Available records:
Definition order_created : Response :=
  {| Axios.status := 201; Axios.data := VObj [("id", VStr "5O190127TN364715T")] |}.

Definition quiet_world : World := world_of [] [].

Definition token_world : World :=
  world_of [(30%N, Resolve {| access_token := "A21BBx07"; expires_in := 32400 |})] [].

Definition flaky_world : World :=
  world_of []
    [(120%N, failure 500 "Request failed with status code 500" VNull);
     (80%N, failure 500 "Request failed with status code 500" VNull);
     (95%N, failure 500 "Request failed with status code 500" VNull);
     (140%N, Resolve order_created)].

Definition missing_world : World :=
  world_of [] [(60%N, failure 404 "Request failed with status code 404" VNull)].

Definition unauthorized_world : World :=
  world_of [(30%N, Resolve {| access_token := "A21BBx07"; expires_in := 32400 |})]
    [(60%N, failure 401 "Request failed with status code 401" VNull);
     (60%N, Resolve order_created)].

Definition overloaded_world : World :=
  world_of [(30%N, Resolve {| access_token := "A21BBx07"; expires_in := 32400 |})]
    [(60%N, failure 500 "Request failed with status code 500" VNull);
     (60%N, Resolve order_created)].

Definition failing_world : World :=
  world_of [(30%N, Resolve {| access_token := "A21BBx07"; expires_in := 32400 |})]
    (replicate 6 (60%N, failure 500 "Request failed with status code 500" VNull)).

Definition verified_world : World :=
  world_of []
    [(75%N, Resolve {| Axios.status := 200;
                       Axios.data := VObj [("verification_status", VStr "SUCCESS")] |})].


(** ** Orders: return URLs, default merging and the order helpers *)

(** The entries of [this.config] that the order helpers read.
    [returnUrl] and [cancelUrl] are [None] when not configured. *)
Record Display := {
  brandName : string;
  baseUrl : string;
  returnUrl : option string;
  cancelUrl : option string;
  defaultCurrency : string;
  defaultLocale : string;
  landingPage : string;
  userAction : string;
  shippingPreference : string
}.

(** [a || 'lit'] for an optional string [a] *)
Definition str_or_lit (a : option string) (lit : string) : string :=
  match a with
  | Some s => if String.eqb s EmptyString then lit else s
  | None => lit
  end.

(** [getReturnUrls(type = 'payment', overrides = {})]; the TypeError is
    that of reading a property of [null]. *)
Definition getReturnUrls (d : Display) (type : option string) (overrides : val)
  : exn + val :=
  let type := default "payment" type in
  let overrides := match overrides with VUndefined => VObj [] | v => v end in
  let baseReturnUrl :=
    str_or_lit (returnUrl d) (baseUrl d +:+ "/" +:+ type +:+ "/success") in
  let baseCancelUrl :=
    str_or_lit (cancelUrl d) (baseUrl d +:+ "/" +:+ type +:+ "/cancel") in
  match get_prop overrides "returnUrl", get_prop overrides "return_url",
        get_prop overrides "cancelUrl", get_prop overrides "cancel_url" with
  | Some returnUrl, Some return_url, Some cancelUrl, Some cancel_url =>
      inr (VObj [ ("return_url",
                   or_else returnUrl (or_else return_url (VStr baseReturnUrl)));
                  ("cancel_url",
                   or_else cancelUrl (or_else cancel_url (VStr baseCancelUrl))) ])
  | _, _, _, _ => inl TypeError
  end.

(** [target[k] = v] on the own properties of an object: an existing key
    keeps its place, a new key goes last.  (JS enumerates integer-like
    keys first; where such keys can occur, the statements read objects
    through [assoc] only, which does not depend on the order.) *)
Fixpoint set_prop (k : string) (v : val) (props : list (string * val))
  : list (string * val) :=
  match props with
  | [] => [(k, v)]
  | (k', v') :: rest =>
      if String.eqb k k' then (k, v) :: rest else (k', v') :: set_prop k v rest
  end.

(** The own enumerable properties that a spread copies: those of an
    object; the indices of an array; nothing for [null], [undefined],
    numbers and booleans.  A string is spread by code units, here by
    bytes, which is the same for ASCII strings. *)
Definition own_props (source : val) : list (string * val) :=
  match source with
  | VObj props => props
  | VArr items => imap (fun i x => (pretty i, x)) items
  | VStr s =>
      imap (fun i ch => (pretty i, VStr (String ch EmptyString)))
        (String.list_ascii_of_string s)
  | _ => []
  end.

(** [{ ...target, ...source }], given the properties copied so far *)
Definition spread (target : list (string * val)) (source : val)
  : list (string * val) :=
  foldl (fun acc kv => set_prop kv.1 kv.2 acc) target (own_props source).

Definition lift {A} (r : exn + A) : M A :=
  match r with
  | inl e => throw e
  | inr a => mret a
  end.

(** The [defaultOrder] literal of [createOrder]. *)
Definition defaultOrder (d : Display) (urls : val) : list (string * val) :=
  [ ("intent", VStr "CAPTURE");
    ("purchase_units",
     VArr [ VObj [ ("amount",
                    VObj [ ("currency_code", VStr (defaultCurrency d));
                           ("value", VStr "100.00") ]) ] ]);
    ("payment_source",
     VObj [ ("paypal",
             VObj [ ("experience_context",
                     VObj [ ("payment_method_preference",
                             VStr "IMMEDIATE_PAYMENT_REQUIRED");
                            ("brand_name", VStr (brandName d));
                            ("locale", VStr (defaultLocale d));
                            ("landing_page", VStr (landingPage d));
                            ("shipping_preference", VStr (shippingPreference d));
                            ("user_action", VStr (userAction d));
                            ("return_url", opt_prop urls "return_url");
                            ("cancel_url", opt_prop urls "cancel_url") ]) ]) ]) ].

(** [createOrder(orderData)] *)
Definition createOrder (d : Display) (orderData : val) : M val :=
  urls ← lift (getReturnUrls d (Some "payment") orderData);
  let order := VObj (spread (spread [] (VObj (defaultOrder d urls))) orderData) in
  makeRequest "POST" "/v2/checkout/orders" order 0.

(** The object [formatCurrency] returns, as a value. *)
Definition amount_val (a : Amount) : val :=
  VObj [ ("currency_code", VStr (currency_code a)); ("value", VStr (value a)) ].

(** The [orderData] literal of [createSimplePayment]. *)
Definition simple_order (amount : Z) (currency description : string)
    (returnUrl cancelUrl : val) : val :=
  VObj
    [ ("intent", VStr "CAPTURE");
      ("purchase_units",
       VArr [ VObj [ ("amount", amount_val (formatCurrency amount (Some currency)));
                     ("description", VStr description) ] ]);
      ("payment_source",
       VObj [ ("paypal",
               VObj [ ("experience_context",
                       VObj [ ("payment_method_preference",
                               VStr "IMMEDIATE_PAYMENT_REQUIRED");
                              ("brand_name", VStr "Your Store");
                              ("locale", VStr "en-US");
                              ("landing_page", VStr "LOGIN");
                              ("shipping_preference", VStr "NO_SHIPPING");
                              ("user_action", VStr "PAY_NOW");
                              ("return_url",
                               or_else returnUrl (VStr "https://example.com/return"));
                              ("cancel_url",
                               or_else cancelUrl (VStr "https://example.com/cancel")) ]) ]) ]) ].

(** [createSimplePayment(amount, currency = 'USD', description = 'Payment',
    returnUrl, cancelUrl)], for an integer [amount] *)
Definition createSimplePayment (d : Display) (amount : Z)
    (currency description : option string) (returnUrl cancelUrl : val) : M val :=
  let currency := default "USD" currency in
  let description := default "Payment" description in
  createOrder d (simple_order amount currency description returnUrl cancelUrl).

(** [authorizePayment(orderData)] *)
Definition authorizePayment (d : Display) (orderData : val) : M val :=
  let authOrderData :=
    VObj (set_prop "intent" (VStr "AUTHORIZE") (spread [] orderData)) in
  createOrder d authOrderData.

(** ** Products and invoices: helpers that merge defaults *)

(** The [defaultProduct] literal of [createProduct]. *)
Definition defaultProduct : list (string * val) :=
  [ ("name", VStr "Basic Product");
    ("description", VStr "Basic product for subscription");
    ("type", VStr "SERVICE");
    ("category", VStr "SOFTWARE") ].

(** [createProduct(productData)] *)
Definition createProduct (productData : val) : M val :=
  let product := VObj (spread (spread [] (VObj defaultProduct)) productData) in
  makeRequest "POST" "/v1/catalogs/products" product 0.

(** The [defaultSendData] literal of [sendInvoice]. *)
Definition defaultSendData : list (string * val) :=
  [ ("send_to_recipient", VBool true); ("send_to_invoicer", VBool false) ].

(** [sendInvoice(invoiceId, sendData = {})], for a string [invoiceId] *)
Definition sendInvoice (invoiceId : string) (sendData : val) : M val :=
  let sendData := match sendData with VUndefined => VObj [] | v => v end in
  let finalSendData :=
    VObj (spread (spread [] (VObj defaultSendData)) sendData) in
  makeRequest "POST" ("/v2/invoicing/invoices/" +:+ invoiceId +:+ "/send")
    finalSendData 0.

(** The [defaultCancelData] literal of [cancelInvoice]. *)
Definition defaultCancelData : list (string * val) :=
  [ ("subject", VStr "Invoice Cancelled");
    ("note", VStr "The invoice has been cancelled.");
    ("send_to_recipient", VBool true);
    ("send_to_invoicer", VBool false) ].

(** [cancelInvoice(invoiceId, cancelData = {})], for a string [invoiceId] *)
Definition cancelInvoice (invoiceId : string) (cancelData : val) : M val :=
  let cancelData := match cancelData with VUndefined => VObj [] | v => v end in
  let finalCancelData :=
    VObj (spread (spread [] (VObj defaultCancelData)) cancelData) in
  makeRequest "POST" ("/v2/invoicing/invoices/" +:+ invoiceId +:+ "/cancel")
    finalCancelData 0.

(** ** Health check *)

(** The object [getApiStatus] returns.  [api_error] is the caught error
    whose message is reported; [api_timestamp] is the clock reading that
    [new Date().toISOString()] renders. *)
Record ApiStatus := {
  api_status : string;
  api_error : option exn;
  api_mode : string;
  api_baseUrl : string;
  api_timestamp : Z
}.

Exercise details: In the records above, find each line that mentions the string "defaultOrder", then copy it.

Task answer:
(** The [defaultOrder] literal of [createOrder]. *)
Definition defaultOrder (d : Display) (urls : val) : list (string * val) :=
  let order := VObj (spread (spread [] (VObj (defaultOrder d urls))) orderData) in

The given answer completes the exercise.